Further, the extendable members 152 may retract in response to certain directional forces. For example, if the downhole tool 120 is pulled in a longitudinal direction, a shear force may be introduced on the extendable member 152 that causes the extendable member 152 to either become unsealed or tear open, thereby equalizing pressure between the chamber 160 and the wellbore 14. Further, the amount of pressure created by the power charge 150 may cause the extendable member 152 to continue extending past the extended position until the extendable member 152 fails, thereby equalizing the pressure between the chamber 160 and the wellbore 14. Reduction of the pressure within the chamber 160 enables the extendable member 152 to retract and disengage from the casing wall 24, which, in turn, enable the downhole tool 120 to be moved within or removed from the wellbore 14.
The piston system 412 includes a power charge 416 (e.g., an explosive or combustible member), a piston 418, and a cylinder 420 with a first chamber 422 and a second chamber 424. Further, the piston 418 is coupled to an arm retainer 426 that retains an end 428 of the arm 400 in a slot 430 of the arm retainer 426. When the power charge 416 ignites, the power charge 416 creates an increase in pressure within the first chamber 422, thereby biasing the piston 418 away from the power charge 416. As the piston 418 moves away from the power charge 416, the arm retainer 426 also moves away from the power charge 416. Further, the movement of the arm retainer 426 causes the arm 400 to rotate about the pin 402 and extend into contact with the casing wall 24. As the arm 400 contact the casing wall 24, the arm 400 biases the downhole tool 419 into a centralized position.

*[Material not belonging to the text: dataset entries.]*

(** * Financial Report Generator: a shallow embedding and its properties

    The three scripts of [Financial_Report_Generator] (enterprise, plain,
    tabulate) are embedded as Rocq functions.  Python floats are IEEE 754
    binary64 values ([spec_float] at precision 53), a [str] is the UTF-8
    encoding of its characters, effects (logging calls,
    printed lines, exceptions, [sys.exit]) are explicit: every function
    returns the trace of events it emits together with its outcome, and a
    generator is a finite lazy sequence whose every pull carries the events
    of that pull. *)

From Stdlib Require Import ZArith List String Ascii Bool Arith Lia.
From Stdlib Require Import Floats.SpecFloat.
Import ListNotations.

#[local] Set Warnings "-register-all".

Local Open Scope string_scope.
Local Open Scope list_scope.

(** ** Python values, exceptions and the builtin [float] *)

Module Py.

(** [float] is binary64. *)
Definition prec : Z := 53.
Definition emax : Z := 1024.

Definition float := spec_float.

Definition feqb : float -> float -> bool := SFeqb.
Definition fltb : float -> float -> bool := SFltb.
Definition fdiv : float -> float -> float := SFdiv prec emax.
Definition fadd : float -> float -> float := SFadd prec emax.

Definition fzero : float := S754_zero false.

Definition is_nan (x : float) : bool :=
  match x with
  | S754_nan => true
  | _ => false
  end.

(** A float object.  [x is y] matters to these scripts in one place, the
    comparison of two records, and can hold of the fields of two records
    in one way only: [json.load] hands out one and the same object,
    [json.decoder.NaN], for every [NaN] of a document, and [float(x)]
    returns a float [x] itself.  Every other float is an object of its
    own: the one [float] builds from text, an int or a bool, and the one
    the decoder builds for each number of a document.  (The decoder's two
    infinities are shared as well, but equal infinities are [==] anyway.) *)
Inductive float_object :=
| Fresh (v : float)
| DecoderNaN.

Definition value (x : float_object) : float :=
  match x with
  | Fresh v => v
  | DecoderNaN => S754_nan
  end.

(** [x is y], for the fields of two different records. *)
Definition same_object (x y : float_object) : bool :=
  match x, y with
  | DecoderNaN, DecoderNaN => true
  | _, _ => false
  end.

(** The object a float of a decoded document is. *)
Definition document_float (f : float) : float_object :=
  if is_nan f then DecoderNaN else Fresh f.

Definition is_finite (x : float) : bool :=
  match x with
  | S754_zero _ | S754_finite _ _ _ => true
  | S754_infinity _ | S754_nan => false
  end.

(** The nearest binary64 (ties to even) of the integer [z]; an infinity
    when [z] is out of range. *)
Definition round_Z (z : Z) : float := binary_normalize prec emax z 0 false.

(** The nearest binary64 of [(-1)^s * m * 10^e], as CPython's correctly
    rounded [strtod] computes it.  A negative exponent is a division of
    two exact integers, rounded once. *)
Definition of_decimal (s : bool) (m : Z) (e : Z) : float :=
  match m with
  | Zpos p =>
      match e with
      | Zneg k => SFdiv prec emax (S754_finite s p 0)
                                  (S754_finite false (Pos.pow 10 k) 0)
      | _ => binary_round prec emax s (p * Z.to_pos (10 ^ e)) 0
      end
  | _ => S754_zero s
  end.

(** Exceptions derived from [Exception] that the scripts can meet. *)
Inductive Exn :=
| ValueError
| TypeError
| OverflowError
| ZeroDivisionError
| FileNotFoundError
| PermissionError
| UnicodeDecodeError
| CsvError
| JSONDecodeError.

(** What unwinds the stack: an exception, or [SystemExit] raised by
    [sys.exit(code)], which [except Exception] does not catch. *)
Inductive Raised :=
| Exc (e : Exn)
| SysExit (code : Z).

Inductive Result (A : Type) :=
| Ok (a : A)
| Raise (e : Exn).
Arguments Ok {A} a.
Arguments Raise {A} e.

(** The values a raw field can hold: a cell of a CSV row is a [str], an
    item of a decoded JSON document is any of these.  A [dict] keeps its
    keys in insertion order.  A NaN of a document is the decoder's one NaN
    object; a document has no other NaN. *)
Inductive Val :=
| VNone
| VBool (b : bool)
| VInt (z : Z)
| VFloat (f : float)
| VStr (s : string)
| VList (l : list Val)
| VDict (d : list (string * Val)).

(** *** The characters of a [str]

    A [string] holds the UTF-8 encoding of the text.  A byte that is not
    part of a well-formed sequence stands for U+FFFD, which is neither a
    digit nor a space. *)

Definition continuation (n : N) : bool := ((128 <=? n) && (n <=? 191))%N.

Fixpoint decode_utf8 (l : list ascii) : list N :=
  let bad := 65533%N in
  match l with
  | [] => []
  | b0 :: t =>
      let n0 := N_of_ascii b0 in
      if (n0 <? 128)%N then n0 :: decode_utf8 t
      else
        match t with
        | b1 :: t1 =>
            let n1 := N_of_ascii b1 in
            if ((194 <=? n0) && (n0 <=? 223))%N && continuation n1 then
              ((n0 - 192) * 64 + (n1 - 128))%N :: decode_utf8 t1
            else
              match t1 with
              | b2 :: t2 =>
                  let n2 := N_of_ascii b2 in
                  let c3 := ((n0 - 224) * 4096 + (n1 - 128) * 64 + (n2 - 128))%N in
                  if ((224 <=? n0) && (n0 <=? 239))%N && continuation n1
                     && continuation n2 && (2048 <=? c3)%N
                  then c3 :: decode_utf8 t2
                  else
                    match t2 with
                    | b3 :: t3 =>
                        let n3 := N_of_ascii b3 in
                        let c4 := ((n0 - 240) * 262144 + (n1 - 128) * 4096
                                   + (n2 - 128) * 64 + (n3 - 128))%N in
                        if ((240 <=? n0) && (n0 <=? 244))%N && continuation n1
                           && continuation n2 && continuation n3
                           && ((65536 <=? c4) && (c4 <=? 1114111))%N
                        then c4 :: decode_utf8 t3
                        else bad :: decode_utf8 t
                    | [] => bad :: decode_utf8 t
                    end
              | [] => bad :: decode_utf8 t
              end
        | [] => [bad]
        end
  end.

(** The characters beyond ASCII that are whitespace. *)
Definition unicode_space (c : N) : bool :=
  existsb (N.eqb c)
    [133; 160; 5760; 8232; 8233; 8239; 8287; 12288]%N
  || ((8192 <=? c) && (c <=? 8202))%N.

(** The digit zero of every decimal digit set beyond ASCII, as the Unicode
    database of CPython 3.11 has them (Unicode 14.0); the nine characters
    after each are its digits one to nine. *)
Definition unicode_zeros : list N :=
  [1632; 1776; 1984; 2406; 2534; 2662; 2790; 2918; 3046; 3174; 3302;
   3430; 3558; 3664; 3792; 3872; 4160; 4240; 6112; 6160; 6470; 6608;
   6784; 6800; 6992; 7088; 7232; 7248; 42528; 43216; 43264; 43472;
   43504; 43600; 44016; 65296; 66720; 68912; 69734; 69872; 69942;
   70096; 70384; 70736; 70864; 71248; 71360; 71472; 71904; 72016;
   72784; 73040; 73120; 92768; 92864; 93008; 120782; 120792; 120802;
   120812; 120822; 123200; 123632; 125264; 130032]%N.

Definition unicode_decimal (c : N) : option N :=
  match find (fun z => (z <=? c) && (c <? z + 10))%N unicode_zeros with
  | Some z => Some (c - z)%N
  | None => None
  end.

(** What [float] does to a [str] first: a text that is not all ASCII has
    its spaces beyond ASCII turned into blanks and its decimal digits into
    ASCII digits, and is cut after the first other character beyond
    ASCII, which becomes a question mark. *)
Fixpoint transform_decimal_and_space (cs : list N) : list ascii :=
  match cs with
  | [] => []
  | c :: t =>
      if (c <? 127)%N then ascii_of_N c :: transform_decimal_and_space t
      else if unicode_space c then " "%char :: transform_decimal_and_space t
      else
        match unicode_decimal c with
        | Some d => ascii_of_N (48 + d) :: transform_decimal_and_space t
        | None => ["?"%char]
        end
  end.

Definition ascii_text (s : string) : list ascii :=
  let cs := decode_utf8 (list_ascii_of_string s) in
  if forallb (fun c => c <? 128)%N cs then map ascii_of_N cs
  else transform_decimal_and_space cs.

(** *** [float(str)]

    After that, surrounding ASCII whitespace is stripped, underscores are
    accepted between digits only, then the whole text must be a signed
    [inf], [infinity] or [nan] in any case, or a decimal numeral with an
    optional exponent. *)

Definition is_space (c : ascii) : bool :=
  let n := nat_of_ascii c in
  ((9 <=? n) && (n <=? 13) || (n =? 32))%nat.

Definition is_digit (c : ascii) : bool :=
  let n := nat_of_ascii c in
  ((48 <=? n) && (n <=? 57))%nat.

Definition digit_value (c : ascii) : Z := Z.of_nat (nat_of_ascii c - 48).

Definition to_lower (c : ascii) : ascii :=
  let n := nat_of_ascii c in
  if ((65 <=? n) && (n <=? 90))%nat then ascii_of_nat (n + 32) else c.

The downhole tool 419 also includes structure that enables the arm 400 to automatically retract after extension, thereby enabling the downhole tool 419 to be moved within or removed from the wellbore 14. The piston 418 includes a slot 432 that fluidly couples the first chamber 422 and the second chamber 424 which allows the pressures within the first chamber 422 and the second chamber 424 to equalize over time. As the pressures within the first chamber 422 and the second chamber 424 equalize, the biasing force provided by the bias member 414 overcomes the pressure differential between the first chamber 422 and second chamber 424 to push the arm retainer 426 and the piston 418 back toward the power charge 416, thereby retracting the arm 400.
The piston system 412 may include additional slots to fluidly couple the first chamber 422 and/or the second chamber 424 to areas surrounding the cylinder 420. Further, the piston system 412 includes a first seal 434 that blocks fluid from flowing between an edge of the piston 418 and a wall of the cylinder 420. The piston system 412 also includes a second seal 436 that blocks fluid from flowing between an edge of the piston 418 and out of the cylinder 420. The first seal 434 and the second seal 436 provide a more consistent motion of the piston 418 and increase the control of fluid flowing between different areas.
The downhole tool 419 may also include multiple arms 400 positioned at different axial and circumferential positions, as illustrated in
Once the downhole tool is in the desired position, centralization of the downhole tool may begin. As described above, the downhole tool may become decentralized as it travels through the wellbore. For deviated and/or horizontal wells, gravity may bias the downhole tool into a decentralized position. In some instances, there may be obstructions that bias the downhole tool into a decentralized position. To begin the centralization of the downhole tool, a power charge is actuated in step 506 to provide the energy to centralize the downhole tool.
The actuation of the power charge in step 506 causes an extendable member to extend in step 508. As the extendable member extends, the extendable member engages a surface of the casing, which biases the downhole tool away from the surface of the casing and into a centralized position.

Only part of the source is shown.